WWTP: wastewater treatment plant; ND: not detected.

Approximately 70%–80% of the nicotine absorbed by smokers is converted to COT and excreted in the urine [33]. The high concentration of COT in the different urban wastewater samples is due to the widespread consumption of tobacco and the large population in China. 6-MAM and MC have never been studied in wastewater using on-line SPE. 6-MAM is a minor but exclusive metabolite of heroin used as a specific detection marker for heroin abuse because MOR and COD cannot be acetylated to form 6-MAM in vivo [34]. MC is a psychoactive substance of the cathinone class that acts similarly to MA and can cause acute health problems and drug dependence [35]. In all samples, the detection rate of 6-MAM was zero, and the average concentration of MC was extremely low. Generally, the levels of COC, BZE, COD, MOR, and MDMA found in this study were lower than those previously reported in the UK and Spain [[36], [37], [38]].

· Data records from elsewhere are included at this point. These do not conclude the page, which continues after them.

(* ===== verification/Sticky.v ===== *)
(** core/src/sticky.rs: the visual terminal state re-asserted at the head of
    a chunk, with its lazily built, cached serialization.

    The [RefCell] cache is part of the state, so [serialize] returns the state
    it leaves behind. Two states that differ only in the cache are the same
    terminal state: [sticky_equiv]. *)
From S2P Require Import Prelude.

Record StickyState := mkSticky {
  sgr : list u16;
  dec_modes : gmap u16 bool;
  scroll_region : option (u16 * u16);
  cwd : option (list byte);
  title : option (list byte);
  cache : option (list byte)
}.

Definition new : StickyState :=
  {| sgr := []; dec_modes := ∅; scroll_region := None; cwd := None;
     title := None; cache := None |}.

Definition invalidate (s : StickyState) : StickyState :=
  {| sgr := sgr s; dec_modes := dec_modes s; scroll_region := scroll_region s;
     cwd := cwd s; title := title s; cache := None |}.

Definition set_sgr (params : list u16) (s : StickyState) : StickyState :=
  invalidate
    {| sgr := params; dec_modes := dec_modes s; scroll_region := scroll_region s;
       cwd := cwd s; title := title s; cache := cache s |}.

Definition set_dec_mode (code : u16) (on : bool) (s : StickyState) : StickyState :=
  invalidate
    {| sgr := sgr s;
       dec_modes := if on then <[code := true]> (dec_modes s)
                    else delete code (dec_modes s);
       scroll_region := scroll_region s;
       cwd := cwd s; title := title s; cache := cache s |}.

Definition set_scroll_region (region : option (u16 * u16)) (s : StickyState) : StickyState :=
  invalidate
    {| sgr := sgr s; dec_modes := dec_modes s; scroll_region := region;
       cwd := cwd s; title := title s; cache := cache s |}.

Definition set_cwd (c : list byte) (s : StickyState) : StickyState :=
  invalidate
    {| sgr := sgr s; dec_modes := dec_modes s; scroll_region := scroll_region s;
       cwd := Some c; title := title s; cache := cache s |}.

Definition set_title (t : list byte) (s : StickyState) : StickyState :=
  invalidate
    {| sgr := sgr s; dec_modes := dec_modes s; scroll_region := scroll_region s;
       cwd := cwd s; title := Some t; cache := cache s |}.

(** [BTreeMap::keys]: ascending. *)
Definition dec_mode_keys (m : gmap u16 bool) : list u16 :=
  merge_sort N.le (map_to_list m).*1.

(** The [for (i, p) in self.sgr.iter().enumerate()] loop: [;] before every
    parameter but the first. *)
Fixpoint sgr_params (first : bool) (ps : list u16) : list byte :=
  match ps with
  | [] => []
  | p :: ps' => (if first then [] else lit ";") ++ to_string p ++ sgr_params false ps'
  end.

Definition build_serialized (s : StickyState) : list byte :=
  let out := ESC :: lit "[0m" in
  let out := match sgr s with
             | [] => out
             | ps => out ++ (ESC :: lit "[") ++ sgr_params true ps ++ lit "m"
             end in
  let out := out ++ concat ((fun code => (ESC :: lit "[?") ++ to_string code ++ lit "h")
                              <$> dec_mode_keys (dec_modes s)) in
  let out := match scroll_region s with
             | Some (top, bottom) =>
                 out ++ (ESC :: lit "[") ++ to_string top ++ lit ";"
                     ++ to_string bottom ++ lit "r"
             | None => out
             end in
  let out := match cwd s with
             | Some c => out ++ (ESC :: lit "]7;") ++ c ++ [BEL]
             | None => out
             end in
  match title s with
  | Some t => out ++ (ESC :: lit "]2;") ++ t ++ [BEL]
  | None => out
  end.

Definition serialize (s : StickyState) : list byte * StickyState :=
  match cache s with
  | Some cached => (cached, s)
  | None =>
      let out := build_serialized s in
      (out, {| sgr := sgr s; dec_modes := dec_modes s;
               scroll_region := scroll_region s; cwd := cwd s; title := title s;
               cache := Some out |})
  end.

(** ** The cache is coherent, and invisible *)

Definition cache_ok (s : StickyState) : Prop :=
  forall c, cache s = Some c -> c = build_serialized s.

(** Only modes that are on have an entry. *)
Definition modes_on (s : StickyState) : Prop :=
  forall code b, dec_modes s !! code = Some b -> b = true.

Record sticky_wf (s : StickyState) : Prop := {
  wf_cache : cache_ok s;
  wf_modes : modes_on s
}.

Record sticky_equiv (s1 s2 : StickyState) : Prop := {
  equiv_sgr : sgr s1 = sgr s2;
  equiv_modes : dec_modes s1 = dec_modes s2;
  equiv_region : scroll_region s1 = scroll_region s2;
  equiv_cwd : cwd s1 = cwd s2;
  equiv_title : title s1 = title s2
}.

#[export] Instance sticky_equivalence : Equivalence sticky_equiv.
Proof.
  split; [by intros ?|by intros ?? []|].
  intros x y z [] []. split; by etransitivity.
Qed.

(** Every operation of the source respects it. *)
Section proper.
#[export] Instance build_serialized_proper :
  Proper (sticky_equiv ==> eq) build_serialized.
Proof. intros s1 s2 [H1 H2 H3 H4 H5]. unfold build_serialized. by rewrite H1, H2, H3, H4, H5. Qed.

#[export] Instance set_sgr_proper : Proper (eq ==> sticky_equiv ==> sticky_equiv) set_sgr.
Proof. intros ?? <- ?? []. by split. Qed.
#[export] Instance set_dec_mode_proper :
  Proper (eq ==> eq ==> sticky_equiv ==> sticky_equiv) set_dec_mode.
Proof. intros ?? <- ?? <- ?? [? H ???]. split; simpl; [done| by rewrite H |done..]. Qed.
#[export] Instance set_scroll_region_proper :
  Proper (eq ==> sticky_equiv ==> sticky_equiv) set_scroll_region.
Proof. intros ?? <- ?? []. by split. Qed.
#[export] Instance set_cwd_proper : Proper (eq ==> sticky_equiv ==> sticky_equiv) set_cwd.
Proof. intros ?? <- ?? []. by split. Qed.
#[export] Instance set_title_proper : Proper (eq ==> sticky_equiv ==> sticky_equiv) set_title.
Proof. intros ?? <- ?? []. by split. Qed.
End proper.

Lemma serialize_equiv s : sticky_equiv (serialize s).2 s.
Proof. unfold serialize. by destruct (cache s). Qed.

Lemma serialize_build s : cache_ok s -> (serialize s).1 = build_serialized s.
Proof. intros H. unfold serialize. destruct (cache s) eqn:E; [by apply H|done]. Qed.

Lemma new_sticky_wf : sticky_wf new.
Proof. split; [done|]. intros code b. unfold new; simpl. by rewrite lookup_empty. Qed.

Lemma serialize_wf s : sticky_wf s -> sticky_wf (serialize s).2.
Proof.
  intros [Hc Hm]. unfold serialize. destruct (cache s) eqn:E; [by split|].
  split; [|done]. intros c [= <-]. apply build_serialized_proper. by split.
Qed.

(** Each mutation drops the cache and keeps the mode table to modes that are on. *)
Lemma mutation_wf s' :
  cache s' = None -> modes_on s' -> sticky_wf s'.
Proof. intros Hc Hm. split; [|done]. intros c. by rewrite Hc. Qed.

Lemma set_dec_mode_on code on s : modes_on s -> modes_on (set_dec_mode code on s).
Proof.
  intros Hm c b. unfold set_dec_mode; simpl. destruct on.
  - rewrite lookup_insert. case_decide; [by intros [= <-]|apply Hm].
  - rewrite lookup_delete. case_decide; [done|apply Hm].
Qed.

Lemma set_sgr_wf ps s : sticky_wf s -> sticky_wf (set_sgr ps s).
Proof. intros [? Hm]. by apply mutation_wf. Qed.
Lemma set_dec_mode_wf code on s : sticky_wf s -> sticky_wf (set_dec_mode code on s).
Proof. intros [? Hm]. apply mutation_wf; [done|by apply set_dec_mode_on]. Qed.
Lemma set_scroll_region_wf r s : sticky_wf s -> sticky_wf (set_scroll_region r s).
Proof. intros [? Hm]. by apply mutation_wf. Qed.
Lemma set_cwd_wf c s : sticky_wf s -> sticky_wf (set_cwd c s).
Proof. intros [? Hm]. by apply mutation_wf. Qed.
Lemma set_title_wf t s : sticky_wf s -> sticky_wf (set_title t s).
Proof. intros [? Hm]. by apply mutation_wf. Qed.

#[export] Hint Resolve new_sticky_wf serialize_wf set_sgr_wf set_dec_mode_wf
  set_scroll_region_wf set_cwd_wf set_title_wf wf_cache wf_modes : muxer.

(** ** Any use of the interface *)

Inductive sticky_op :=
  | OpSgr (params : list u16)
  | OpDecMode (code : u16) (on : bool)
  | OpScrollRegion (region : option (u16 * u16))
  | OpCwd (c : list byte)
  | OpTitle (t : list byte)
  | OpSerialize.

Definition apply_op (s : StickyState) (op : sticky_op) : StickyState :=
  match op with
  | OpSgr ps => set_sgr ps s
  | OpDecMode code on => set_dec_mode code on s
  | OpScrollRegion r => set_scroll_region r s
  | OpCwd c => set_cwd c s
  | OpTitle t => set_title t s
  | OpSerialize => (serialize s).2
  end.

Definition run_ops (ops : list sticky_op) : StickyState := foldl apply_op new ops.

Lemma run_ops_wf ops : sticky_wf (run_ops ops).
Proof.
  unfold run_ops. generalize new_sticky_wf. generalize new.
  induction ops as [|op ops IH]; intros s Hs; simpl; [done|].
  apply IH. destruct op; simpl; auto with muxer.
Qed.

Definition is_serialize (op : sticky_op) : bool :=
  match op with OpSerialize => true | _ => false end.

(** A [serialize] anywhere in a run changes no later output: the run without
    its [serialize] calls reaches the same terminal state. *)
Lemma run_ops_no_serialize ops :
  sticky_equiv (run_ops ops) (run_ops (base.filter (fun op => is_serialize op = false) ops)).
Proof.
  unfold run_ops.
  cut (forall s s', sticky_equiv s s' -> sticky_equiv (foldl apply_op s ops)
    (foldl apply_op s' (base.filter (fun op => is_serialize op = false) ops))); [intros Hc; by apply Hc|].
  induction ops as [|op ops IH]; intros s s' H; simpl; [done|].
  destruct (decide (is_serialize op = false)) as [E|E].
  - rewrite filter_cons_True by done. simpl. apply IH.
    destruct op; simpl in *; try done; by rewrite H.
  - rewrite filter_cons_False by done. apply IH.
    destruct op; try done. simpl. etransitivity; [apply serialize_equiv|done].
Qed.

(** C34: whatever setters and earlier [serialize] calls ran, [serialize] returns
    what building the prologue from scratch would, and the run with every
    earlier [serialize] call removed would return the same bytes: the cache is
    coherent and never observable. *)
Theorem serialize_never_stale ops :
  (serialize (run_ops ops)).1 = build_serialized (run_ops ops) /\
  (serialize (run_ops ops)).1 =
    (serialize (run_ops (base.filter (fun op => is_serialize op = false) ops))).1.
Proof.
  rewrite !serialize_build by apply wf_cache, run_ops_wf.
  split; [done|]. by rewrite run_ops_no_serialize.
Qed.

All collected wastewater samples were determined simultaneously using the off-line SPE methods described by Wang et al. [27], and the results are presented in Table 3. The difference in concentration levels detected for each substance by the two data sets was calculated to evaluate the difference between the two methods. The difference in rates was defined as the percentage of the difference between the concentration of the same target substance detected using both SPE methods and compared with the detected concentration using the off-line SPE. The results showed that the difference in rate was between −19.91% and −20.44%, and the error range was acceptable, which proved that the optimized on-line SPE method had good applicability and could be used as an effective alternative method for the detection of illicit drugs in wastewater samples.

Table 3.

Concentrations (ng/L) of compounds selected by off-line SPE method in influent wastewater samples from WWTPs in 33 cities in China.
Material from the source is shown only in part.